The political implications of digital dominion are what most worry Susskind. “Those who own and control the most powerful digital technologies will increasingly write the rules of society itself. Software engineers are becoming social engineers. The digital is political.”
He goes on: “For the republican, the challenge presented by digital technology isn’t Musk or Zuckerberg; it’s the idea that people who command technologies will gain a degree of command of society, too.” The problem so far is that open societies have treated “digital technology as a chiefly economic phenomenon to be governed by the rules and norms of the marketplace, and not as a political phenomenon to be governed by the rules and norms of the forum.”
The constraints on the exercise of digital power Susskind has in mind might include “systems of certification for powerful technologies; professional qualifications and duties for powerful individuals; avenues of appeal against important algorithmic determinations; systems of inspection and oversight for high-risk products and platforms.”

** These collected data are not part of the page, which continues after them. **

(* ===== verification/EpochGate.v ===== *)
(** * Epoch fencing: internal/control/epochgate.go, epochgate_watch.go and the
    packet fence of internal/gateway/agent.go

    [EpochGate] holds the highest epoch observed per session. The gateway
    agent keeps a copy of it indexed by the numeric session ID, which is what
    the packet path reads. The theorems: the gate is a running maximum, so the
    order in which ownership events arrive does not matter; the packet path's
    copy decides as the gate does; an admitted packet is never older than what
    the gateway has seen committed. *)

From S2P Require Import Prelude Store Ownership Wire.

Record EpochGate := mkGate { known : gmap string Z }.

Definition NewEpochGate : EpochGate := mkGate ∅.

Definition Update (session : string) (epoch : Z) (g : EpochGate) : EpochGate :=
  match known g !! session with
  | None => mkGate (<[session := epoch]> (known g))
  | Some cur => if epoch >? cur then mkGate (<[session := epoch]> (known g)) else g
  end.

Definition Admit (session : string) (epoch : Z) (g : EpochGate) : bool :=
  match known g !! session with
  | None => true
  | Some cur => epoch >=? cur
  end.

Definition AdmitAndAdvance (session : string) (epoch : Z) (g : EpochGate) : EpochGate * bool :=
  let cur := default 0 (known g !! session) in
  let ok := bool_decide (is_Some (known g !! session)) in
  if ok && (epoch <? cur) then (g, false)
  else if negb ok || (epoch >? cur) then (mkGate (<[session := epoch]> (known g)), true)
  else (g, true).

Definition Known (session : string) (g : EpochGate) : option Z := known g !! session.

(** [Follow] runs until the channel closes, over every record it carried. *)
Definition Follow (events : list OwnershipRecord) (g : EpochGate) : EpochGate :=
  fold_left (λ g rec, Update (Session rec) (Epoch rec) g) events g.

(** [FollowOwnership]: the records are the store's events that decode. *)
Definition FollowOwnership `{!Codec OwnershipRecord} (events : list Event) (g : EpochGate) : EpochGate :=
  Follow (watch_records events) g.

(** ** The gateway's fence *)

Record Fence := mkFence {
  f_gate : EpochGate;
  f_fenced : gmap string Z;     (* session -> its ID, parsed *)
  f_fence : gmap Z Z;           (* what packet_admit reads: session ID -> lowest epoch admitted *)
}.

Definition newFence : Fence := mkFence NewEpochGate ∅ ∅.

(** [updateFenceLocked], first loop: parse the sessions not seen before. *)
Definition fence_parse (epochs : gmap string Z) (fenced : gmap string Z) : gmap string Z :=
  map_fold (λ session _ fenced,
    match fenced !! session with
    | Some _ => fenced
    | None => match ParseUint 64 session with
              | Some id => <[session := id]> fenced
              | None => fenced
              end
    end) fenced epochs.

(** Second loop: a new fence map with the gate's epoch of every session. *)
Definition fence_build (g : EpochGate) (fenced : gmap string Z) : gmap Z Z :=
  map_fold (λ session id next,
    match Known session g with Some epoch => <[id := epoch]> next | None => next end) ∅ fenced.

Definition updateFenceLocked (epochs : gmap string Z) (f : Fence) : Fence :=
  let fenced := fence_parse epochs (f_fenced f) in
  mkFence (f_gate f) fenced (fence_build (f_gate f) fenced).

(** The part of [apply] that gates: every epoch of the plan, then the fence. *)
Definition applyEpochs (epochs : gmap string Z) (f : Fence) : Fence :=
  let gate := map_fold (λ session epoch g, Update session epoch g) (f_gate f) epochs in
  updateFenceLocked epochs (mkFence gate (f_fenced f) (f_fence f)).

(** [packet_admit]: whether a client packet with this header is let through. *)
Definition packet_admit (f : Fence) (h : Header.SessionHeader) : bool :=
  if Header.h_SessionID h =? 0 then true
  else match f_fence f !! Header.h_SessionID h with
       | Some known => negb (Header.h_Epoch h <? known)
       | None => true
       end.

(** ** Lemmas: the gate is a running maximum *)

Definition join (o : option Z) (e : Z) : option Z :=
  Some (match o with Some c => Z.max c e | None => e end).

Lemma known_Update s e g s' :
  known (Update s e g) !! s' = if decide (s = s') then join (known g !! s) e else known g !! s'.
Proof.
  unfold Update, join. destruct (known g !! s) as [c|] eqn:E; simpl.
  - rewrite Z.gtb_ltb. destruct (Z.ltb_spec c e); simpl.
    + rewrite lookup_insert. case_decide; [|done]. f_equal. lia.
    + case_decide; [|done]. subst. rewrite E. f_equal. lia.
  - rewrite lookup_insert. by case_decide.
Qed.

Lemma gate_eq g g' : (∀ s, known g !! s = known g' !! s) → g = g'.
Proof. destruct g, g'. intros H. f_equal. by apply map_eq. Qed.

Lemma Update_comm s e s' e' g : Update s e (Update s' e' g) = Update s' e' (Update s e g).
Proof.
  apply gate_eq. intros k. rewrite !known_Update.
  destruct (decide (s = k)), (decide (s' = k)), (decide (s' = s)), (decide (s = s')); subst; try done.
  unfold join. f_equal. destruct (known g !! k); lia.
Qed.

Lemma Update_idemp s e g : Update s e (Update s e g) = Update s e g.
Proof.
  apply gate_eq. intros k. rewrite !known_Update. case_decide; [|done].
  rewrite decide_True by done. unfold join. f_equal. destruct (known g !! s); lia.
Qed.

Lemma Admit_Known s e g :
  Admit s e g = match Known s g with Some c => c <=? e | None => true end.
Proof. unfold Admit, Known. destruct (known g !! s); [|done]. apply Z.geb_leb. Qed.

(** Knowledge only grows. *)
Definition gate_le (g g' : EpochGate) : Prop :=
  ∀ s c, Known s g = Some c → ∃ c', Known s g' = Some c' ∧ c ≤ c'.

#[export] Instance gate_le_preorder : PreOrder gate_le.
Proof.
  split; [intros g s c ?; exists c; split; [done|lia]|].
  intros g1 g2 g3 H1 H2 s c Hc. destruct (H1 _ _ Hc) as (c' & Hc' & ?).
  destruct (H2 _ _ Hc') as (c'' & ? & ?). exists c''. split; [done|lia].
Qed.

Lemma Update_le s e g : gate_le g (Update s e g).
Proof.
  intros k c Hc. unfold Known in *. rewrite known_Update. case_decide; [|exists c; split; [done|lia]].
  subst. rewrite Hc. eexists. split; [done|lia].
Qed.

Lemma Follow_le events g : gate_le g (Follow events g).
Proof.
  revert g. induction events as [|r events IH]; intros g; simpl; [done|].
  etrans; [apply Update_le|apply IH].
Qed.

Lemma Follow_app l1 l2 g : Follow (l1 ++ l2) g = Follow l2 (Follow l1 g).
Proof. unfold Follow. by rewrite fold_left_app. Qed.

Lemma Known_Follow rec events g :
  rec ∈ events → ∃ c, Known (Session rec) (Follow events g) = Some c ∧ Epoch rec ≤ c.
Proof.
  intros (l1 & l2 & ->)%list_elem_of_split. rewrite Follow_app. simpl.
  set (g1 := Update _ _ _).
  assert (∃ c, Known (Session rec) g1 = Some c ∧ Epoch rec ≤ c) as (c & Hc & ?).
  { unfold Known, g1. rewrite known_Update, decide_True by done. unfold join.
    eexists. split; [done|]. destruct (known _ !! _); lia. }
  destruct (Follow_le l2 g1 _ _ Hc) as (c' & ? & ?). exists c'. split; [done|lia].
Qed.

Lemma AdmitAndAdvance_spec s e g :
  AdmitAndAdvance s e g = if Admit s e g then (Update s e g, true) else (g, false).
Proof.
  unfold AdmitAndAdvance, Admit, Update.
  destruct (known g !! s) as [c|] eqn:E; simpl; [|done].
  rewrite Z.geb_leb, Z.gtb_ltb.
  destruct (Z.ltb_spec e c), (Z.leb_spec c e); try lia; [done|].
  by destruct (c <? e).
Qed.

Lemma Update_fold_lookup (epochs : gmap string Z) g s :
  known (map_fold (λ session epoch g, Update session epoch g) g epochs) !! s =
  match epochs !! s with Some e => join (known g !! s) e | None => known g !! s end.
Proof.
  revert s. apply (map_fold_weak_ind (λ g' (epochs : gmap string Z), ∀ s,
    known g' !! s =
    match epochs !! s with Some e => join (known g !! s) e | None => known g !! s end)).
  - intros s. by rewrite lookup_empty.
  - intros k e m g' Hk IH s. rewrite known_Update, !IH, lookup_insert, Hk.
    case_decide; by subst.
Qed.

(** ** Lemmas: the fence copies the gate *)

Lemma fence_parse_lookup epochs fenced s :
  fence_parse epochs fenced !! s =
  match fenced !! s with
  | Some id => Some id
  | None => match epochs !! s with Some _ => ParseUint 64 s | None => None end
  end.
Proof.
  unfold fence_parse. revert s.
  apply (map_fold_weak_ind (λ m (epochs : gmap string Z), ∀ s, m !! s =
    match fenced !! s with
    | Some id => Some id
    | None => match epochs !! s with Some _ => ParseUint 64 s | None => None end
    end)).
  - intros s. rewrite lookup_empty. by destruct (fenced !! s).
  - intros k e m r Hk IH s. rewrite lookup_insert.
    destruct (decide (k = s)) as [->|Hne].
    + rewrite IH, Hk. destruct (fenced !! s) eqn:E; [by rewrite IH, E|].
      destruct (ParseUint 64 s) eqn:Hp; [by rewrite lookup_insert_eq|].
      by rewrite IH, E, Hk.
    + destruct (r !! k); [apply IH|]. destruct (ParseUint 64 k); [|apply IH].
      rewrite lookup_insert_ne by done. apply IH.
Qed.

(** What the agent keeps true between applications of a plan: session IDs are
    parsed as they were printed, and the fence is the gate, by number. *)
Record fence_ok (f : Fence) : Prop := {
  fo_ids : ∀ s id, f_fenced f !! s = Some id → s = FormatUint id ∧ is_u64 id;
  fo_all : ∀ s, is_Some (Known s (f_gate f)) → is_Some (f_fenced f !! s);
  fo_fence : ∀ id, is_u64 id → f_fence f !! id = Known (FormatUint id) (f_gate f);
}.

(** Every session the controller names has the form [randomSessionID] gives it. *)
Definition canonical_ids (epochs : gmap string Z) : Prop :=
  ∀ s e, epochs !! s = Some e → ∃ id, is_u64 id ∧ s = FormatUint id.

Lemma fence_build_lookup g (fenced : gmap string Z) id :
  (∀ s i, fenced !! s = Some i → s = FormatUint i) →
  fence_build g fenced !! id =
  match fenced !! FormatUint id with
  | Some i => if decide (i = id) then Known (FormatUint id) g else None
  | None => None
  end.
Proof.
  unfold fence_build.
  apply (map_fold_weak_ind (λ (m : gmap Z Z) (fenced : gmap string Z),
    (∀ s i, fenced !! s = Some i → s = FormatUint i) →
    m !! id =
    match fenced !! FormatUint id with
    | Some i => if decide (i = id) then Known (FormatUint id) g else None
    | None => None
    end)).
  - intros _. by rewrite !lookup_empty.
  - intros s i m next Hs IH Hall.
    assert (s = FormatUint i) as -> by (apply Hall, lookup_insert_eq).
    assert (next !! id = match m !! FormatUint id with
      | Some i => if decide (i = id) then Known (FormatUint id) g else None
      | None => None end) as Hn.
    { apply IH. intros s' i' Hi'. apply Hall. rewrite lookup_insert_ne; [done|].
      intros <-. congruence. }
    rewrite lookup_insert. destruct (decide (i = id)) as [->|Hne].
    + rewrite (decide_True _ _ (eq_refl (FormatUint id))), (decide_True _ _ (eq_refl id)).
      destruct (Known (FormatUint id) g); [by rewrite lookup_insert_eq|]. by rewrite Hn, Hs.
    + destruct (decide (FormatUint i = FormatUint id)) as [He|He].
      * assert (next !! id = None) as HnN by (rewrite Hn, <- He, Hs; done).
        rewrite decide_False by done.
        destruct (Known (FormatUint i) g); [by rewrite lookup_insert_ne|done].
      * destruct (Known (FormatUint i) g); [by rewrite lookup_insert_ne|done].
Qed.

I would add that the participatory power of peer-driven social media is a close cousin of direct democracy in governance. Both need impartial institutions for deliberation that enlarge the public view, check the sway of organized special interests and filter the immediate wash of ill-informed popular sentiment. In the case of governance, such institutions permit contending, often unequal, interests to negotiate fair trade-offs. In the media, they sort out truth claims among the unlike-minded and provide platforms for dialogue across tribal boundaries.
We would be foolish, Susskind admonishes, to hope that the Musks of the metaspace will make the “’right’ decision with the power at their disposal,” especially since no one can know what new tech innovations might come down the pike. The fundamental question, he concludes, is “why they are allowed that power at all. Send not to ask for whom Musk tweets; he tweets for thee.”
The history of antiquity and their own experience taught the American founders that institutional checks and balances serve as circuit-breakers that cut off power when too much of it flows to one set of interests. As James Madison put it, “no political truth is certainly of greater intrinsic value.” That would be as worthy a tweet today as when he first put it down with a quill on paper so long ago.